• _What is expected_:
Use the entries below and reproduce exactly the lines from the one containing "Lemma number_writes num" down to the one containing "set (m := if", both of them included.
____________
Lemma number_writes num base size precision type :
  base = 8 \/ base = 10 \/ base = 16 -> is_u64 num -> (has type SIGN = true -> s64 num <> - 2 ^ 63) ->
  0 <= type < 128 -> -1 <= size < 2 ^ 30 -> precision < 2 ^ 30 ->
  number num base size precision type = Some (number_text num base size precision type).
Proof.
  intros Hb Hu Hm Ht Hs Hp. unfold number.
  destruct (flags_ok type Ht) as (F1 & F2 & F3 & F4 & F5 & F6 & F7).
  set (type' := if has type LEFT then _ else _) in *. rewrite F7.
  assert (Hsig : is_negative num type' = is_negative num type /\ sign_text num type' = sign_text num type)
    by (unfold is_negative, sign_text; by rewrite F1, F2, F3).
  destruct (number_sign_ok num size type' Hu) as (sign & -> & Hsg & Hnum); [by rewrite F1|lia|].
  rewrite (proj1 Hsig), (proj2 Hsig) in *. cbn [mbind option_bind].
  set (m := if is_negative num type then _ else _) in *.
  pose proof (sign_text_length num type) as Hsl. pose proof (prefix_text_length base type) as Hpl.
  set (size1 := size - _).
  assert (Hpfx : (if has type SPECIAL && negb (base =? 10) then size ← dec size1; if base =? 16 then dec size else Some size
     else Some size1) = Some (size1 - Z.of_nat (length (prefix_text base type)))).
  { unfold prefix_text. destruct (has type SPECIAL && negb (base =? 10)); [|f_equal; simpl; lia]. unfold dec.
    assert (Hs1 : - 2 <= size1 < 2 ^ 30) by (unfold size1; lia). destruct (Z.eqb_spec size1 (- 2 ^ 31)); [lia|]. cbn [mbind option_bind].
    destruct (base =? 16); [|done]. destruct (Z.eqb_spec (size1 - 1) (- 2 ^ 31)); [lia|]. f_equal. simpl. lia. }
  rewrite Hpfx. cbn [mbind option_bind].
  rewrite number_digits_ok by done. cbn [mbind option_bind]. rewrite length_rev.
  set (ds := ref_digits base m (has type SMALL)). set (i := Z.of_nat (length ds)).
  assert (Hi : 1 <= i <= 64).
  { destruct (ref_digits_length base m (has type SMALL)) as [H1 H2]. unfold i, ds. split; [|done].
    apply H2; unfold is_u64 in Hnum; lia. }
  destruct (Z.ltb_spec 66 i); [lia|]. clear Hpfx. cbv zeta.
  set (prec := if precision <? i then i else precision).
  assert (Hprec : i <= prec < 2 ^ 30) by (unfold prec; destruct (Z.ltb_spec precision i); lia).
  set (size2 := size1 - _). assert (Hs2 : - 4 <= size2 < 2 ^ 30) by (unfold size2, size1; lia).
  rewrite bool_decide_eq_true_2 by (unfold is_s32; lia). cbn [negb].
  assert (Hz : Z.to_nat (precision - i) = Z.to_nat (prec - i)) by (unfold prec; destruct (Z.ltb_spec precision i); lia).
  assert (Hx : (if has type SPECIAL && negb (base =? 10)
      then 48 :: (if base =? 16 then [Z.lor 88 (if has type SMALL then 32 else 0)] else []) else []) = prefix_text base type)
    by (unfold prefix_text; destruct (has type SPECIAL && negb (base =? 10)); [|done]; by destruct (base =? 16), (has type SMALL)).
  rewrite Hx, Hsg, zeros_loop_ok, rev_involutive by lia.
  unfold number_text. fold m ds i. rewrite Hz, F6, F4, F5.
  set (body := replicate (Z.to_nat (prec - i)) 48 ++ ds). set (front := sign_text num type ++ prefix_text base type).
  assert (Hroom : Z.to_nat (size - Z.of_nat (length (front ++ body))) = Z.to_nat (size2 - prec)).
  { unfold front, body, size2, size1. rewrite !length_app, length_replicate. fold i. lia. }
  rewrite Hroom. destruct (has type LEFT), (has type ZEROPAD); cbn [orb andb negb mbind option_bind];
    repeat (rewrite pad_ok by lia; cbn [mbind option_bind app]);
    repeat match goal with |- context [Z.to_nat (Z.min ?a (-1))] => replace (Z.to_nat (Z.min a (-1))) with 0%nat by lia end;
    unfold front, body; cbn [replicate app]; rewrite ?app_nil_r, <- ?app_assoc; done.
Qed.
____________
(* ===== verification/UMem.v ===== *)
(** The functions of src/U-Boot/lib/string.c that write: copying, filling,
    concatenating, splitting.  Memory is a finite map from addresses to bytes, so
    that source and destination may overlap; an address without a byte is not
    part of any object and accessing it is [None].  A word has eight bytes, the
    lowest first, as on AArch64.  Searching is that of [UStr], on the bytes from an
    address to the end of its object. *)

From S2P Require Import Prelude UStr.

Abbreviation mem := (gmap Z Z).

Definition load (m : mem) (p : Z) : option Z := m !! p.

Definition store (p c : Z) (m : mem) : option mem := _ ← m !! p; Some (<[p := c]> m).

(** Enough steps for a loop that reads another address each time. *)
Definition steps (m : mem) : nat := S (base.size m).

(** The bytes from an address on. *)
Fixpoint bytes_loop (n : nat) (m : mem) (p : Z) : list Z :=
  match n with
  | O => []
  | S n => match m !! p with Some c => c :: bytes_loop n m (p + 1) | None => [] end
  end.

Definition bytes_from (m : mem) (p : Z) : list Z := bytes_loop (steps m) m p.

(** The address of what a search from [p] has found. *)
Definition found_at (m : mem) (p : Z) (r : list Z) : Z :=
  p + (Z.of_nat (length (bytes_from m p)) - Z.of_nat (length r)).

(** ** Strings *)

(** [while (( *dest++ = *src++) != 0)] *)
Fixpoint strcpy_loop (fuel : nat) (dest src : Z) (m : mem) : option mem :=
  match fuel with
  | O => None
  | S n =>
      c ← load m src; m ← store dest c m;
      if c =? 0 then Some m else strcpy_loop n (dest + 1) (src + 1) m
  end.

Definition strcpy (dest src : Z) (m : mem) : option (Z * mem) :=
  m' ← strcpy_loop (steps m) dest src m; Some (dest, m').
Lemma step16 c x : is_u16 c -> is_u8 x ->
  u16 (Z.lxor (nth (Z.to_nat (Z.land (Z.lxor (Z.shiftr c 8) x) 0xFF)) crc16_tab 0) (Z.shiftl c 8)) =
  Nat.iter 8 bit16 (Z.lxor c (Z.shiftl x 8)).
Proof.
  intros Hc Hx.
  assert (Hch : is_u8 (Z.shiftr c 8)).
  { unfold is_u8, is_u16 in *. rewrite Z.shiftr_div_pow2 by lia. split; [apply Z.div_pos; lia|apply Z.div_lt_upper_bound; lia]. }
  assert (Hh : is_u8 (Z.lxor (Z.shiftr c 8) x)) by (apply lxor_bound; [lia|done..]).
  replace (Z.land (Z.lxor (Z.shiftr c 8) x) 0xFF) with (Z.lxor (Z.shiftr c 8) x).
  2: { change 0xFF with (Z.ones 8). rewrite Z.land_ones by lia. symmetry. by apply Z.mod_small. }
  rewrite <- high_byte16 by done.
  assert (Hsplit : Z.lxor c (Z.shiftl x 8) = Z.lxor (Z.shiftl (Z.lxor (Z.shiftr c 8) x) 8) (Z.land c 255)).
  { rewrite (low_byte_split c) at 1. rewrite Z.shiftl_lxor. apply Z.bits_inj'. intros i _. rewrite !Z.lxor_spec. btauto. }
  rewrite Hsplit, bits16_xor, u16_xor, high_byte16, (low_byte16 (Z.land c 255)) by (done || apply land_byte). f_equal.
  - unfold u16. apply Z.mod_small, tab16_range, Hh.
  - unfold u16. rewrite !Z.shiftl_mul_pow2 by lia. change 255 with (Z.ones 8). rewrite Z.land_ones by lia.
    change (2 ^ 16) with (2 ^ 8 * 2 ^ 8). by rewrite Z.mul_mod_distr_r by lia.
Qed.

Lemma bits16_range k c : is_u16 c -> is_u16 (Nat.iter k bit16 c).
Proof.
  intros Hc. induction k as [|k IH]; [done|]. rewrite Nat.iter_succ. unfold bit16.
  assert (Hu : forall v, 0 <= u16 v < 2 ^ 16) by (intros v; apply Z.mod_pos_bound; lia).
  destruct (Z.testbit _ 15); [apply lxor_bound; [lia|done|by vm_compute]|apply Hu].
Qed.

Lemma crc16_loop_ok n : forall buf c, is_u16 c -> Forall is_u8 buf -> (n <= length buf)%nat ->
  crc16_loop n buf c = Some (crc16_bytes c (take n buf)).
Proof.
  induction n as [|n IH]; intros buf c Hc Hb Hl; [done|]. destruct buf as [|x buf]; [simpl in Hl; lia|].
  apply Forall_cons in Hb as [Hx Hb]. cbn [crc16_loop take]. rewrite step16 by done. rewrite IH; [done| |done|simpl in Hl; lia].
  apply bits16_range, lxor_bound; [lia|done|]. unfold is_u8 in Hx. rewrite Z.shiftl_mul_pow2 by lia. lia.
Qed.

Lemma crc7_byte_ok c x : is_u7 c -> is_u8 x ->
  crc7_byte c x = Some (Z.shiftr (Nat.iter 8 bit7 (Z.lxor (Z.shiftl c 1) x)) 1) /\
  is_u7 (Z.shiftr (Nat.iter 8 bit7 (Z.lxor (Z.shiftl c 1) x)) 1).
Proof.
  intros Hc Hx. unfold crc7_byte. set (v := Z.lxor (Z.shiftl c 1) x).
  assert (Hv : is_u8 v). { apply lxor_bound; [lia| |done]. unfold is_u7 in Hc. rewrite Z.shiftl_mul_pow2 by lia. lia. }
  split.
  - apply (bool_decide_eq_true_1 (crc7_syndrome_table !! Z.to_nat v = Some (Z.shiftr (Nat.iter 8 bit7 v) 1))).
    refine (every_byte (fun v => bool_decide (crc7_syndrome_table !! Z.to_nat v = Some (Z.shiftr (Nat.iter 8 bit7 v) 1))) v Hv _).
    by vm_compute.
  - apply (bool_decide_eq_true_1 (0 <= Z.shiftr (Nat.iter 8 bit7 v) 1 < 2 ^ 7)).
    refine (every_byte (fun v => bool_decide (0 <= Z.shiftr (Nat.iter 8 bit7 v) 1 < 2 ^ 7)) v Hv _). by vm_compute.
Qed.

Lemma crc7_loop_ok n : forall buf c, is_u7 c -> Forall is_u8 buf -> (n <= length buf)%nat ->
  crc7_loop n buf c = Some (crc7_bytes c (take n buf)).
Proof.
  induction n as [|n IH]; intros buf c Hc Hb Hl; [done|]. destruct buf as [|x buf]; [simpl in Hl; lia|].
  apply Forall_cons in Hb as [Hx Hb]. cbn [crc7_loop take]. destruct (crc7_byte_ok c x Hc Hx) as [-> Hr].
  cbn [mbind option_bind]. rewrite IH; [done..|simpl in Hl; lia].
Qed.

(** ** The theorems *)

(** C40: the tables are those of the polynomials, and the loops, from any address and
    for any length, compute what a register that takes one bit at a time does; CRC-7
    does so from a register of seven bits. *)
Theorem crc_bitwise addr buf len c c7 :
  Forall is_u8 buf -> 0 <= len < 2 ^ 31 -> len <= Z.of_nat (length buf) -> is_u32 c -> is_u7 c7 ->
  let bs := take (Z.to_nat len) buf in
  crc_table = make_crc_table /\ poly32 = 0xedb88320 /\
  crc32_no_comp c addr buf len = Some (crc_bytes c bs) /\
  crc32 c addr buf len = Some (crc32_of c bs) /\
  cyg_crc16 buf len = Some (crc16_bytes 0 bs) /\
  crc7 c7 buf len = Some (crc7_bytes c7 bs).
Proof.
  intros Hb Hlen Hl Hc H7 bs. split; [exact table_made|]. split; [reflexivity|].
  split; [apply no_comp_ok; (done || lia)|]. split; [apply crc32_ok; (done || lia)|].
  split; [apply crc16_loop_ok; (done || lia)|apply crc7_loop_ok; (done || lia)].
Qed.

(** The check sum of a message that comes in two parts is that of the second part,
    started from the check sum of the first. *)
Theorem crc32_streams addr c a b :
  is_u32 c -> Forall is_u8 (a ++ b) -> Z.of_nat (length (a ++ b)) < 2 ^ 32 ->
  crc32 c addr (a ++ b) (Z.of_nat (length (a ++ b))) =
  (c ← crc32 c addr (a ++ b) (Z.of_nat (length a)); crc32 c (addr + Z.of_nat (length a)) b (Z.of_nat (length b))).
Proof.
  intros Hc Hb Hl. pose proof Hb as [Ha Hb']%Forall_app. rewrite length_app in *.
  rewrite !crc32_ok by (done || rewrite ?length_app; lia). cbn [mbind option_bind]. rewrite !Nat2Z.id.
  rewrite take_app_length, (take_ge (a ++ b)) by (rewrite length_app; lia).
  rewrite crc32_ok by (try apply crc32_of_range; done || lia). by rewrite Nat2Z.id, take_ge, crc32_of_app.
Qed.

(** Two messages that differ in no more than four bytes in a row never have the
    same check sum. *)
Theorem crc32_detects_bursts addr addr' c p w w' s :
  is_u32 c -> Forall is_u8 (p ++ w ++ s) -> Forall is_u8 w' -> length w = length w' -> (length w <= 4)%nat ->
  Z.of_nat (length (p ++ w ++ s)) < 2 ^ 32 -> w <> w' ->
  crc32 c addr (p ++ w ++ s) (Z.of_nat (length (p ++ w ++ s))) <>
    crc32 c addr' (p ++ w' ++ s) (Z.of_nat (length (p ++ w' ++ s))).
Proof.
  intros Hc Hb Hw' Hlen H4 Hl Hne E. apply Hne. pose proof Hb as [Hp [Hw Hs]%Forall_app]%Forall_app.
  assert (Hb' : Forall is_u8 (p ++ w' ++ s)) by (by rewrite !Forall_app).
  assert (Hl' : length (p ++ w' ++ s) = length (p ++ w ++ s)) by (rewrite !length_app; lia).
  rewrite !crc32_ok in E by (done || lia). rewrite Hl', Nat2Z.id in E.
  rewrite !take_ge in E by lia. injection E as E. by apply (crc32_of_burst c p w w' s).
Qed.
____________
• _Solved problem_:
Lemma number_writes num base size precision type :
  base = 8 \/ base = 10 \/ base = 16 -> is_u64 num -> (has type SIGN = true -> s64 num <> - 2 ^ 63) ->
  0 <= type < 128 -> -1 <= size < 2 ^ 30 -> precision < 2 ^ 30 ->
  number num base size precision type = Some (number_text num base size precision type).
Proof.
  intros Hb Hu Hm Ht Hs Hp. unfold number.
  destruct (flags_ok type Ht) as (F1 & F2 & F3 & F4 & F5 & F6 & F7).
  set (type' := if has type LEFT then _ else _) in *. rewrite F7.
  assert (Hsig : is_negative num type' = is_negative num type /\ sign_text num type' = sign_text num type)
    by (unfold is_negative, sign_text; by rewrite F1, F2, F3).
  destruct (number_sign_ok num size type' Hu) as (sign & -> & Hsg & Hnum); [by rewrite F1|lia|].
  rewrite (proj1 Hsig), (proj2 Hsig) in *. cbn [mbind option_bind].
  set (m := if is_negative num type then _ else _) in *.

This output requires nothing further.